(Saved entries)

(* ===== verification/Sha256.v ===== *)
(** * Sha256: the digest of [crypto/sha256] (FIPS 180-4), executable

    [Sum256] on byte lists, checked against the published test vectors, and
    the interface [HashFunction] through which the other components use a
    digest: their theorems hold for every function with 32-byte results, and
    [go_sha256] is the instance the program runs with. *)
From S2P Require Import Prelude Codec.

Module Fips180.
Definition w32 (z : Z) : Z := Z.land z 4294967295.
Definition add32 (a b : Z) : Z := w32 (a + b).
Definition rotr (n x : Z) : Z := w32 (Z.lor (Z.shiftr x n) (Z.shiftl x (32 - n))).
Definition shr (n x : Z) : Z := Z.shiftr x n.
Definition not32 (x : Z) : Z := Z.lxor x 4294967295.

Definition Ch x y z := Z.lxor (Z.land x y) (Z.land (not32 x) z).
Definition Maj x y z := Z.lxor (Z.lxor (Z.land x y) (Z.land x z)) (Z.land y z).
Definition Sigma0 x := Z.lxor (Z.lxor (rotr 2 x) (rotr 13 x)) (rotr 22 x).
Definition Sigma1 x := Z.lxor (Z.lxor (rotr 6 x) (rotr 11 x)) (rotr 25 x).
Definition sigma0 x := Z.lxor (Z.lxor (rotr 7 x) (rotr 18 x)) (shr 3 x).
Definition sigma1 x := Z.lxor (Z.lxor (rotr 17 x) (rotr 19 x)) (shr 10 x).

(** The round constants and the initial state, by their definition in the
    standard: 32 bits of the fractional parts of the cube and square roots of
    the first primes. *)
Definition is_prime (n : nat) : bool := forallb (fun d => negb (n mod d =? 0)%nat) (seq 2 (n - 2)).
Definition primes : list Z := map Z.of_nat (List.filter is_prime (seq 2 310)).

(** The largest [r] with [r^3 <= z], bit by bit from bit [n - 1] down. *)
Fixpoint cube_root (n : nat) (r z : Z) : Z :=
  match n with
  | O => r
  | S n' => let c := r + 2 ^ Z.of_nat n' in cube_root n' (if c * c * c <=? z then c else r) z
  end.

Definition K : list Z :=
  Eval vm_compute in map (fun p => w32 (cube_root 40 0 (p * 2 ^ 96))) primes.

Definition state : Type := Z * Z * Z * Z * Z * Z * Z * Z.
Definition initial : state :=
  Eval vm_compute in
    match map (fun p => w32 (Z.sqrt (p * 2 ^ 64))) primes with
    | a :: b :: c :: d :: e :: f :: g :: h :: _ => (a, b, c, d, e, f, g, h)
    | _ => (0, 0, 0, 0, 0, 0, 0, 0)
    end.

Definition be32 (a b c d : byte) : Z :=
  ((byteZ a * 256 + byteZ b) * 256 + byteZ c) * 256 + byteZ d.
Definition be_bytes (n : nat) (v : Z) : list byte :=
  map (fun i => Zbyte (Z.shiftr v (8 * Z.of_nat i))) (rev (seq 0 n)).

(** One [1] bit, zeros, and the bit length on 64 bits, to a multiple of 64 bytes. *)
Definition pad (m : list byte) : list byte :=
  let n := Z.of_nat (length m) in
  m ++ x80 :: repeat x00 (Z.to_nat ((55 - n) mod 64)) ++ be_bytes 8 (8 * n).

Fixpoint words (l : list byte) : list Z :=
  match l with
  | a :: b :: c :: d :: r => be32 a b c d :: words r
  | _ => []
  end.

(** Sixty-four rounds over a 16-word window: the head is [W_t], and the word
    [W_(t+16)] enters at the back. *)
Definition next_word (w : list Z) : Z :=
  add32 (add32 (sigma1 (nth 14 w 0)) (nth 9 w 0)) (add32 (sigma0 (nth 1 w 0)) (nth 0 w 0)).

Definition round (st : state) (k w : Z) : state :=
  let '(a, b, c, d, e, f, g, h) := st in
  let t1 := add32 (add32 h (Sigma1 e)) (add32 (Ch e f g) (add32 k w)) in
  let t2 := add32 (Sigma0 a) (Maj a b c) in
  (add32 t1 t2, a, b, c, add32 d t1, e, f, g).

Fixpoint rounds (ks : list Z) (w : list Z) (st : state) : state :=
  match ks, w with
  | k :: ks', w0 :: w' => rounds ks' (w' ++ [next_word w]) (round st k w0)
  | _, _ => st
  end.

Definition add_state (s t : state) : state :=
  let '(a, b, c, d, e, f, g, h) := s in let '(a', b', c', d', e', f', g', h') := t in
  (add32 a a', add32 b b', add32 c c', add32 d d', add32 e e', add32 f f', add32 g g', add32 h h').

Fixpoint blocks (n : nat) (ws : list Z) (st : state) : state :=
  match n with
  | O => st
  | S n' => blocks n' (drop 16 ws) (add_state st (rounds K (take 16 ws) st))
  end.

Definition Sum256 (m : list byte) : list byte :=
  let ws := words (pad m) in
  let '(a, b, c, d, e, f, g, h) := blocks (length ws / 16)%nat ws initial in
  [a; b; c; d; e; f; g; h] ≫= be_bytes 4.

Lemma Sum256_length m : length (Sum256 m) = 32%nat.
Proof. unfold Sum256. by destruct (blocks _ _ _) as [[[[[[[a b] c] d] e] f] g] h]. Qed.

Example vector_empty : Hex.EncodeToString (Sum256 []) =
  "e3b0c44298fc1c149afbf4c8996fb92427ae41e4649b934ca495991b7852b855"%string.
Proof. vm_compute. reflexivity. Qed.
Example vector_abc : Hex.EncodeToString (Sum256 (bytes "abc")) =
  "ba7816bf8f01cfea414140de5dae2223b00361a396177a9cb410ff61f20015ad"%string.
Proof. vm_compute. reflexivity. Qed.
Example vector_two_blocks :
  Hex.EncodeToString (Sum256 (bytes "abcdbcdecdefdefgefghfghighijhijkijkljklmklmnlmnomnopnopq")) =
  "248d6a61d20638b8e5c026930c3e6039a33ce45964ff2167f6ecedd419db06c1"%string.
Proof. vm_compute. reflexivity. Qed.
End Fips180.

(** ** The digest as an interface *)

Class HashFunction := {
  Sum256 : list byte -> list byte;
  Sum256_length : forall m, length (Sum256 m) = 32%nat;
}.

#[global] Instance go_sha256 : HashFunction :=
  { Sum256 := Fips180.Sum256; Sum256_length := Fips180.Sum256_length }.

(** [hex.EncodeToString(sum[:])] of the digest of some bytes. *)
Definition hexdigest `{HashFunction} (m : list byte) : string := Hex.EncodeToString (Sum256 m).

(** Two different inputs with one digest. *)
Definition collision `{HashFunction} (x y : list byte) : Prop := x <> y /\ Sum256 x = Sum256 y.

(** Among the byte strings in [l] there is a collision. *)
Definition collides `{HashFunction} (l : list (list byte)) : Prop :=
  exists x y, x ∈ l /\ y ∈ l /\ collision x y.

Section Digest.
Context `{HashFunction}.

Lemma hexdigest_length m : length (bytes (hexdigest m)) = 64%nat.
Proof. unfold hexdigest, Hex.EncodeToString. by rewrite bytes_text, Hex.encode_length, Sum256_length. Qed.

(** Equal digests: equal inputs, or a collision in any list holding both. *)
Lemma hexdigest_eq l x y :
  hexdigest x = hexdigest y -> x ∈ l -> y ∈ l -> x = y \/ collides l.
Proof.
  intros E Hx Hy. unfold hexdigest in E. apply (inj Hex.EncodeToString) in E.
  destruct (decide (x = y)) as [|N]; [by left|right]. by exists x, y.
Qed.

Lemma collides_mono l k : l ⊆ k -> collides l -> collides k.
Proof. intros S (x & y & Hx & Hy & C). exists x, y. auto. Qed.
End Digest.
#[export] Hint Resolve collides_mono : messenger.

Work required:
Among the entries above, find the line with "Definition Sigma1 x := Z.lxor (Z.lxor (rotr 6" and the line with "match map (fun"; give again exactly these two lines and all lines between them.

Expected output:
Definition Sigma1 x := Z.lxor (Z.lxor (rotr 6 x) (rotr 11 x)) (rotr 25 x).
Definition sigma0 x := Z.lxor (Z.lxor (rotr 7 x) (rotr 18 x)) (shr 3 x).
Definition sigma1 x := Z.lxor (Z.lxor (rotr 17 x) (rotr 19 x)) (shr 10 x).

(** The round constants and the initial state, by their definition in the
    standard: 32 bits of the fractional parts of the cube and square roots of
    the first primes. *)
Definition is_prime (n : nat) : bool := forallb (fun d => negb (n mod d =? 0)%nat) (seq 2 (n - 2)).
Definition primes : list Z := map Z.of_nat (List.filter is_prime (seq 2 310)).

(** The largest [r] with [r^3 <= z], bit by bit from bit [n - 1] down. *)
Fixpoint cube_root (n : nat) (r z : Z) : Z :=
  match n with
  | O => r
  | S n' => let c := r + 2 ^ Z.of_nat n' in cube_root n' (if c * c * c <=? z then c else r) z
  end.

Definition K : list Z :=
  Eval vm_compute in map (fun p => w32 (cube_root 40 0 (p * 2 ^ 96))) primes.

Definition state : Type := Z * Z * Z * Z * Z * Z * Z * Z.
Definition initial : state :=
  Eval vm_compute in
    match map (fun p => w32 (Z.sqrt (p * 2 ^ 64))) primes with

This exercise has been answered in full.